What the task asks - Give the count of lines in the records that contain the string "ProvidesBlockReader", and write nothing but that number.

Recorded information -

Lemma last_default_irrel {A} (x : A) l d d' : List.last (x :: l) d = List.last (x :: l) d'.
Proof. revert x. induction l as [|y l IH]; intros x; [done|]. apply (IH y). Qed.

(** A run of the writer that no fault cuts: temporary work, then two renames. *)
Lemma write_archive_trace blocks ns zs first last_ :
  numbered blocks ns → compressed blocks zs → head ns = Some first →
  list.last ns = Some last_ → Z.of_nat (length (concat zs)) < u64_modulus →
  let d := data_filename first last_ in let i := index_filename first last_ in
  ∃ pre, write_archive blocks =
      (pre ++ [RenameFile (tmp_filename d) d; RenameFile (tmp_filename i) i], Ok i) ∧
    Forall (tmp_op (tmp_filename d) (tmp_filename i)) pre ∧
    ∀ fs, files (fs_exec fs pre) !! tmp_filename d = Some (concat zs) ∧
          files (fs_exec fs pre) !! tmp_filename i = Some (concat (records ns zs 0)) ∧
          dir_exists (fs_exec fs pre) = true.
Proof.
  intros Hn Hz Hhd Hls Hsz d i. destruct (filenames_distinct first last_) as (_&Hdi&_).
  fold d i in Hdi.
  assert (∃ wops, write_blocks blocks (tmp_filename d) (tmp_filename i) 0 = (wops, Ok tt) ∧
    ∀ fs, extends2 fs (fs_exec fs wops) (tmp_filename d) (tmp_filename i)
            (concat zs) (concat (records ns zs 0))) as (wops & Ew & Hw).
  { destruct (write_blocks_ok blocks ns zs _ _ 0 (MkFS true ∅) Hdi Hn Hz)
      as (ops & E & _); [lia|lia|]. exists ops. split; [done|]. intros fs.
    destruct (write_blocks_ok blocks ns zs _ _ 0 fs Hdi Hn Hz) as (ops' & E' & H');
      [lia|lia|]. rewrite E in E'. by injection E' as <-. }
  exists ([CreateDirAll; OpenTruncate (tmp_filename d); OpenTruncate (tmp_filename i)]
     ++ wops ++ [SyncAll (tmp_filename d); SyncAll (tmp_filename i)]).
  split_and!.
  - destruct Hn as [|b0 n0 bs ns' Hb0 Hn]; [done|]. injection Hhd as ->.
    assert (get_block_number (List.last (b0 :: bs) b0) = Ok last_) as El.
    { clear -Hls Hn Hb0. revert b0 first Hb0 Hls.
      induction Hn as [|b n bs ns Hb Hn IH]; intros b0 first Hb0 Hls.
      - by injection Hls as ->.
      - change (get_block_number (List.last (b :: bs) b0) = Ok last_).
        rewrite (last_default_irrel b bs b0 b). by apply (IH b n). }
    unfold write_archive, write_temp_files, mbind, IO_bind, io_bind, io_op, io_lift.
    rewrite El, Hb0. cbn -[write_blocks List.last]. fold d i. rewrite Ew. cbn.
    by rewrite <-!app_assoc.
  - repeat apply Forall_app_2.
    + rewrite !Forall_cons. cbn. auto 10.
    + pose proof (write_blocks_tmp blocks (tmp_filename d) (tmp_filename i) 0) as Ht.
      by rewrite Ew in Ht.
    + rewrite !Forall_cons. cbn. auto 10.
  - intros fs. rewrite !fs_exec_app. cbn.
    set (fs1 := {| dir_exists := true; files := _ |}).
    destruct (Hw fs1) as (H1 & H2 & H3 & _). rewrite H1, H2, H3. unfold fs1. cbn.
    rewrite lookup_insert_ne, !lookup_insert_eq by done. done.
Qed.
(* ===== verification/Core.v ===== *)
(** crates/rock-node-core/src: the events that travel between plugins
    (events.rs), the block-data cache they refer to (cache.rs), the capability
    registry (capability.rs) and the reader and writer traits (block_reader.rs,
    block_writer.rs) as type classes.

    A [Uuid] is a number; [Uuid::new_v4] is an argument of [insert], and the
    theorems say where a fresh key is needed.  [Instant]s are milliseconds. *)
From S2P Require Import Prelude Block.

Abbreviation Uuid := N.

(** ** events.rs *)
Record BlockData := MkBlockData { bd_block_number : Z; bd_contents : bytes }.
Record BlockItemsReceived := MkItemsReceived { bir_block_number : Z; bir_cache_key : Uuid }.
Record BlockVerified := MkVerified { bv_block_number : Z; bv_cache_key : Uuid }.
Record BlockVerificationFailed := MkVerificationFailed {
  bvf_block_number : Z; bvf_cache_key : Uuid; bvf_reason : string }.
Record BlockPersisted := MkPersisted { bp_block_number : Z; bp_cache_key : Uuid }.

(** ** cache.rs *)
Definition CACHE_TTL_SECONDS : Z := 60.
Definition CLEANUP_INTERVAL_SECONDS : Z := 10.

Record BlockDataCache := MkCache {
  cache : gmap Uuid (BlockData * Z);
  cleanup_queue : gset Uuid;
}.

Module Cache.
Definition new : BlockDataCache := MkCache ∅ ∅.

(** [key] is what [Uuid::new_v4] returned, [now] is [Instant::now]. *)
Definition insert (c : BlockDataCache) (key : Uuid) (now : Z) (data : BlockData)
    : BlockDataCache :=
  MkCache (<[key := (data, now)]> (cache c)) (cleanup_queue c).

Definition get (c : BlockDataCache) (key : Uuid) : option BlockData :=
  fst <$> cache c !! key.

Definition mark_for_removal (c : BlockDataCache) (key : Uuid) : BlockDataCache :=
  match cache c !! key with
  | Some _ => MkCache (delete key (cache c)) (cleanup_queue c)
  | None => MkCache (cache c) ({[key]} ∪ cleanup_queue c)
  end.

(** One turn of the loop of [run_cleanup_task] at time [now]. *)
Definition run_cleanup (c : BlockDataCache) (now : Z) : BlockDataCache :=
  let keys_to_delete := elements (cleanup_queue c) in
  let cache1 := foldr (λ k m, delete k m) (cache c) keys_to_delete in
  let stale_keys :=
    (filter (λ e, CACHE_TTL_SECONDS * 1000 < now - e.2.2) (map_to_list cache1)).*1 in
  MkCache (foldr (λ k m, delete k m) cache1 stale_keys) ∅.

Lemma foldr_delete_lookup {A} (m : gmap Uuid A) (ks : list Uuid) k :
  foldr (λ k m, delete k m) m ks !! k = if decide (k ∈ ks) then None else m !! k.
Proof.
  induction ks as [|k0 ks IH]; [done|]. cbn.
  destruct (decide (k = k0)) as [->|Hne].
  - rewrite lookup_delete_eq, decide_True; [done|by left].
  - rewrite lookup_delete_ne, IH by done.
    destruct (decide (k ∈ ks)) as [H|H]; [by rewrite decide_True by (by right)|].
    by rewrite decide_False by (by intros [|]%elem_of_cons).
Qed.

(** What survives a cleanup: exactly the entries that are not queued for removal
    and whose age is within the time to live. *)
Lemma run_cleanup_lookup c now k :
  cache (run_cleanup c now) !! k =
  match cache c !! k with
  | Some (d, t) =>
      if decide (k ∈ cleanup_queue c ∨ CACHE_TTL_SECONDS * 1000 < now - t)
      then None else Some (d, t)
  | None => None
  end.
Proof.
  unfold run_cleanup. cbn [cache]. set (m1 := foldr _ (cache c) _).
  assert (m1 !! k = if decide (k ∈ cleanup_queue c) then None else cache c !! k) as E1.
  { unfold m1. rewrite foldr_delete_lookup.
    destruct (decide (k ∈ cleanup_queue c)) as [H|H].
    - by rewrite decide_True by (by apply elem_of_elements).
    - by rewrite decide_False by (by intros ?%elem_of_elements). }
  assert (∀ d t, m1 !! k = Some (d, t) →
    k ∈ (filter (λ e, CACHE_TTL_SECONDS * 1000 < now - e.2.2) (map_to_list m1)).*1
    ↔ CACHE_TTL_SECONDS * 1000 < now - t) as Hst.
  { intros d t Hl. rewrite list_elem_of_fmap. split.
    - intros ([k' [d' t']] & -> & Hin). cbn in *.
      apply list_elem_of_filter in Hin as [Ht Hin%elem_of_map_to_list]. cbn in Ht. congruence.
    - intros Ht. exists (k, (d, t)). split; [done|]. apply list_elem_of_filter.
      split; [done|]. by apply elem_of_map_to_list. }
  rewrite foldr_delete_lookup, E1. destruct (cache c !! k) as [[d t]|] eqn:E.
  - destruct (decide (k ∈ cleanup_queue c)) as [Hq|Hq].
    + rewrite (decide_True (P := _ ∨ _)) by auto. by destruct (decide _).
    + specialize (Hst d t). rewrite E1 in Hst. specialize (Hst eq_refl).
      do 2 case_decide; tauto || done.
  - by repeat destruct (decide _).
Qed.
End Cache.

(** ** capability.rs *)
Inductive Capability := ProvidesVerifiedBlocks | ProvidesBlockReader.

#[export] Instance Capability_eq_dec : EqDecision Capability.
Proof. solve_decision. Defined.
#[export] Instance Capability_countable : Countable Capability.
Proof.
  refine (inj_countable' (λ c, bool_decide (c = ProvidesBlockReader))
    (λ b : bool, if b then ProvidesBlockReader else ProvidesVerifiedBlocks) _).
  by intros [].
Defined.

Record CapabilityRegistry := MkRegistry { registered : gset Capability }.
Definition register (r : CapabilityRegistry) (c : Capability) : CapabilityRegistry :=
  MkRegistry ({[c]} ∪ registered r).
Definition is_registered (r : CapabilityRegistry) (c : Capability) : bool :=
  bool_decide (c ∈ registered r).

(** ** block_reader.rs and block_writer.rs

    The traits the other plugins use the persistence service through; [S] is the
    state behind the shared handle. *)
Class BlockReader (S : Type) := {
  get_latest_persisted_block_number : S → Result Error (option Z);
  get_earliest_persisted_block_number : S → Result Error (option Z);
  read_block : S → Z → Result Error (option bytes);
  get_highest_contiguous_block_number : S → Result Error Z;
}.

Class BlockWriter (S : Type) := {
  writer_write_block : S → Block → S * Result Error unit;
  writer_write_block_batch : S → list Block → S * Result Error unit;
}.

(** What a client may rely on.  [holds s m]: the store is in working order and [m]
    is what it holds, the bytes of each block under the block's own number.  Reads
    return exactly this; writing a block the store can take adds it, and changes
    nothing else. *)
Class BlockStore (S : Type) `{BlockReader S, BlockWriter S, Codec} := {
  holds : S → gmap Z bytes → Prop;
  accepts : Block → Prop;
  read_block_holds : ∀ s m n,
    holds s m → is_u64 n → read_block s n = Ok (m !! n);
  holds_block : ∀ s m n c, holds s m → m !! n = Some c →
    ∃ b, wf_block b ∧ get_block_number b = Ok n ∧ c = encode_to_vec b;
  write_block_holds : ∀ s m b n,
    holds s m → accepts b → get_block_number b = Ok n →
    ∃ s', writer_write_block s b = (s', Ok ()) ∧ holds s' (<[n := encode_to_vec b]> m);
}.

Exercise solution - 3